We recommend non-removal of the endotracheal tube only in exceptional cases because we believe post-extubation stridor and death rattle can be preempted by administering an intravenous injection of a single (or up to 4/day) dose of 100 mg of methylprednisolone at least 6 h before extubation [49]. Studies found that after a single dose of 100 mg of methylprednisolone, 88% of the patients showed no stridor and 93% showed no stridor after four doses. Stridor is the iatrogenic result of endotracheal intubation, which should be prevented and treated when it is distressing for the patient or their relatives. Gasping, however, is something that cannot be treated and in contrast with post-extubation stridor, is a normal sign of dying. Hypoxia serves as a ‘natural sedative’ at the end of life. For this reason we do object to routine administration of oxygen after extubation.
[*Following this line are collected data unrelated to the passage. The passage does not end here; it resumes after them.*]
(** The same handler entered at [cleanURL := removeQueryParams(finalURL)],
    that is with the value [finalURL] that [getFinalURL] returned without an
    error. *)
Definition storeShortURL (cfg : Config) (env : Env) (finalURL : string)
  (db : SQL.DB) : HTTP.Response * SQL.DB :=
  let cleanURL := removeQueryParams finalURL in
  let shortCode := generateShortCode env in
  match SQL.selectCodeByLongURL (queryFault env) db cleanURL with
  | SQL.Ok existingShortCode =>
      (HTTP.WriteBody None
         ("Short URL already exists: "
          ++ (domain cfg ++ existingShortCode) ++ HTTP.nl), db)
  | SQL.Err SQL.ErrNoRows =>
      match SQL.insert (execFault env) db shortCode cleanURL with
      | SQL.Err _ =>
          (HTTP.Error "Failed to create short URL"
             HTTP.StatusInternalServerError, db)
      | SQL.Ok db' =>
          (HTTP.WriteBody None
             ("Short URL created: " ++ (domain cfg ++ shortCode) ++ HTTP.nl),
           db')
      end
  | SQL.Err _ =>
      (HTTP.Error "Failed to check for existing short URL"
         HTTP.StatusInternalServerError, db)
  end.

End MainGo.

(** ** [handleCreateShortURL] as [src/unnamed/part_000] has it: JSON
    replies, the short URL being [domain+"/"+shortCode] *)

Module Part000.

Definition quote : string := String Bytes.dquote EmptyString.

(** The Go raw string [{"key": "value"}]. *)
Definition jsonObject (key value : string) : string :=
  "{" ++ quote ++ key ++ quote ++ ": " ++ quote ++ value ++ quote ++ "}".

(** [func handleCreateShortURL(w, r)]. *)
Definition handleCreateShortURL (cfg : Config) (env : Env) (r : HTTP.Request)
  (db : SQL.DB) : HTTP.Response * SQL.DB :=
  let longURL := HTTP.long_url r in
  if isEmpty longURL
  then (HTTP.Error (jsonObject "error" "Missing long_url parameter")
          HTTP.StatusBadRequest, db)
  else
    match getFinalURL (net env) longURL with
    | None =>
        (HTTP.Error (jsonObject "error" "Failed to resolve redirection")
           HTTP.StatusInternalServerError, db)
    | Some finalURL =>
        let cleanURL := removeQueryParams finalURL in
        let shortCode := generateShortCode env in
        match SQL.selectCodeByLongURL (queryFault env) db cleanURL with
        | SQL.Ok existingShortCode =>
            (HTTP.WriteBody (Some "application/json")
               (jsonObject "short_url" (domain cfg ++ "/" ++ existingShortCode)),
             db)
        | SQL.Err SQL.ErrNoRows =>
            match SQL.insert (execFault env) db shortCode cleanURL with
            | SQL.Err _ =>
                (HTTP.Error (jsonObject "error" "Failed to create short URL")
                   HTTP.StatusInternalServerError, db)
            | SQL.Ok db' =>
                (HTTP.WriteBody (Some "application/json")
                   (jsonObject "short_url" (domain cfg ++ "/" ++ shortCode)),
                 db')
            end
        | SQL.Err _ =>
            (HTTP.Error
               (jsonObject "error" "Failed to check for existing short URL")
               HTTP.StatusInternalServerError, db)
        end
    end.

(** The same handler entered at [cleanURL := removeQueryParams(finalURL)]. *)
Definition storeShortURL (cfg : Config) (env : Env) (finalURL : string)
  (db : SQL.DB) : HTTP.Response * SQL.DB :=
  let cleanURL := removeQueryParams finalURL in
  let shortCode := generateShortCode env in
  match SQL.selectCodeByLongURL (queryFault env) db cleanURL with
  | SQL.Ok existingShortCode =>
      (HTTP.WriteBody (Some "application/json")
         (jsonObject "short_url" (domain cfg ++ "/" ++ existingShortCode)), db)
  | SQL.Err SQL.ErrNoRows =>
      match SQL.insert (execFault env) db shortCode cleanURL with
      | SQL.Err _ =>
          (HTTP.Error (jsonObject "error" "Failed to create short URL")
             HTTP.StatusInternalServerError, db)
      | SQL.Ok db' =>
          (HTTP.WriteBody (Some "application/json")
             (jsonObject "short_url" (domain cfg ++ "/" ++ shortCode)), db')
      end
  | SQL.Err _ =>
      (HTTP.Error (jsonObject "error" "Failed to check for existing short URL")
         HTTP.StatusInternalServerError, db)
  end.

End Part000.

(** ** The parts of a printed URL

    [String] writes the scheme, the opaque part or the authority and the
    path, then the query, then the fragment.  The first and the last part
    are named here, to say what [removeQueryParams] keeps. *)

Module URLParts.

Import URL.

(** No byte of [s] is a question mark. *)
Definition noQuery (s : string) : bool :=
  all (fun c => negb (Ascii.eqb c "?")) s.

(** What [String] writes before the query. *)
Definition beforeQuery (u : URL) : string :=
  let buf :=
    if negb (isEmpty (Scheme u)) then Scheme u ++ ":" else EmptyString in
  if negb (isEmpty (Opaque u)) then buf ++ Opaque u
  else
    let buf := buf ++ authorityString u in
    let path := EscapedPath u in
    let buf :=
      if negb (isEmpty path) && negb (HasPrefix path "/")
         && negb (isEmpty (Host u))
      then buf ++ "/" else buf in
    let buf :=
      if isEmpty buf
         && (let '(segment, _, _) := Cut path "/" in Contains segment ":")
      then buf ++ "./" else buf in
    buf ++ path.

(** What [String] writes from the fragment on. *)
Definition fragmentSuffix (u : URL) : string :=
  if negb (isEmpty (Fragment u)) then "#" ++ EscapedFragment u
  else EmptyString.

(** No byte of [s] is a number sign. *)
Definition noHash (s : string) : bool :=
  all (fun c => negb (Ascii.eqb c "#")) s.

(** [parse] from the test of the leading slash on, that is once the scheme
    and the query have been split off: [url] holds them, [rest] is what is
    left of the URL. *)
Definition parseAfterQuery (url : URL) (rest : string) : option URL :=
  if negb (HasPrefix rest "/") && negb (isEmpty (Scheme url))
  then Some (setOpaque url rest)
  else if negb (HasPrefix rest "/")
          && (let '(segment, _, _) := Cut rest "/" in Contains segment ":")
  then None
  else if (negb (isEmpty (Scheme url)) || negb (HasPrefix rest "///"))
          && HasPrefix rest "//"
  then
    let authority0 := drop 2 rest in
    let '(authority, rest) :=
      match Index authority0 "/" with
      | Some i => (take i authority0, drop i authority0)
      | None => (authority0, EmptyString)
      end in
    match parseAuthority authority with
    | None => None
    | Some (usr, host) => setPath (setAuthority url usr host) rest
    end
  else if negb (isEmpty (Scheme url)) && HasPrefix rest "/"
  then setPath (setOmitHost url true) rest
  else setPath url rest.

(** A byte that [getScheme] accepts inside a scheme, and a scheme as it
    accepts one: a letter, then letters, digits, [+], [-] and [.]. *)
Definition schemeByte (c : ascii) : bool :=
  Bytes.isAlpha c || (Bytes.isDigit c || Bytes.oneOf "+-." c).

Definition validScheme (s : string) : bool :=
  match s with
  | EmptyString => false
  | String c s' => Bytes.isAlpha c && all schemeByte s'
  end.

(** [s] starts with a scheme and a colon. *)
Definition hasScheme (s : string) : Prop :=
  exists scheme rest : string,
    validScheme scheme = true /\ s = scheme ++ ":" ++ rest.

(** No byte of [s] is 128 or more. *)
Definition isASCII (s : string) : bool :=
  all (fun c => (Bytes.code c <? 128)%N) s.

(** [http.Redirect] sends [url] on without making it absolute: it does not
    parse, or it has a scheme or a host. *)
Definition keptByRedirect (url : string) : bool :=
  match Parse url with
  | None => true
  | Some u => negb (isEmpty (Scheme u) && isEmpty (Host u))
  end.

End URLParts.

(** ** The service as a sequential machine

    [main] registers [handleShortURL] on [/], [handleCreateShortURL] on
    [/api/create] and [handleDeleteShortURL] on [/api/delete/].  A call is a
    request that the router has handed to one of the three, with what the
    outside world contributes to it. *)

Inductive Revision : Type :=
| RevMainGo
| RevPart000.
This should be explained to the relatives.

Relatives

Before mechanical ventilation is withdrawn, the ICU staff should discuss with the relatives of the patient the intended withdrawal procedure, prepare for distressing symptoms, and the expected chance of survival [6]. The perceptions the relatives have regarding suffering and distress of the patient are important determinants for palliative care after withdrawal of life support. Explanation of the possible symptoms and of measures to counteract those symptoms may allow them to rest easier and reduce anxiety. ICU nurses prepare the relatives of patients mostly by describing physical sensations and symptoms [50]. Some patients will not die within minutes or hours after withdrawal of mechanical ventilation. Some will even survive the ICU [5]. In our experience, most often, this concerns patients with severe cerebral catastrophes, but with intact brainstem and other organ functions. Physicians should be aware of this when informing the relatives about prognosis of survival.

Recommended process

For relatives, it is paramount that they see that their loved one die without significant distress and that dying should be as natural as can be. For this reason, we recommend a two-phase, 6-h period for the process of withdrawal of mechanical ventilation, taking the aforementioned aspects into consideration (Fig. 1). In the first phase, lasting from 6 h to 30 min before actual withdrawal of mechanical ventilation and removal of the endotracheal tube, the focus is on sedation, analgesia, prevention of DARD, post-extubation stridor, and excessive broncho-pulmonary secretions as the result of overhydration. In the second phase, 30 min before actual withdrawal of mechanical ventilation and removal of the endotracheal tube, the focus is on prevention of death rattle by means of medication. When this is followed, most patients will die without significant distress and ‘naturally’ without tubes and technology around the bed.

Conclusion

The actual phase of discontinuation of mechanical ventilation can be very short, but thoughtful anticipation of distressing symptoms takes more time. Given that the patient has serious respiratory or ventilatory insufficiency, multiple organ failure, extremely diseased lungs, or severe neurological dysfunction, withdrawal of mechanical ventilation and subsequent removal of an endotracheal tube often induces or hastens death. These actions do not kill the patient, but allow the patient’s disease to complete its natural course. There is an ethical mandate to both anticipate and treat (iatrogenic) induced symptoms such as pain, DARD, anxiety, delirium, post-extubation stridor, and excessive broncho-pulmonary secretions resulting from overhydration. This makes the process of withdrawal of mechanical ventilation in ICU patients a thoughtful process, taking palliative actions instead of fast terminal actions.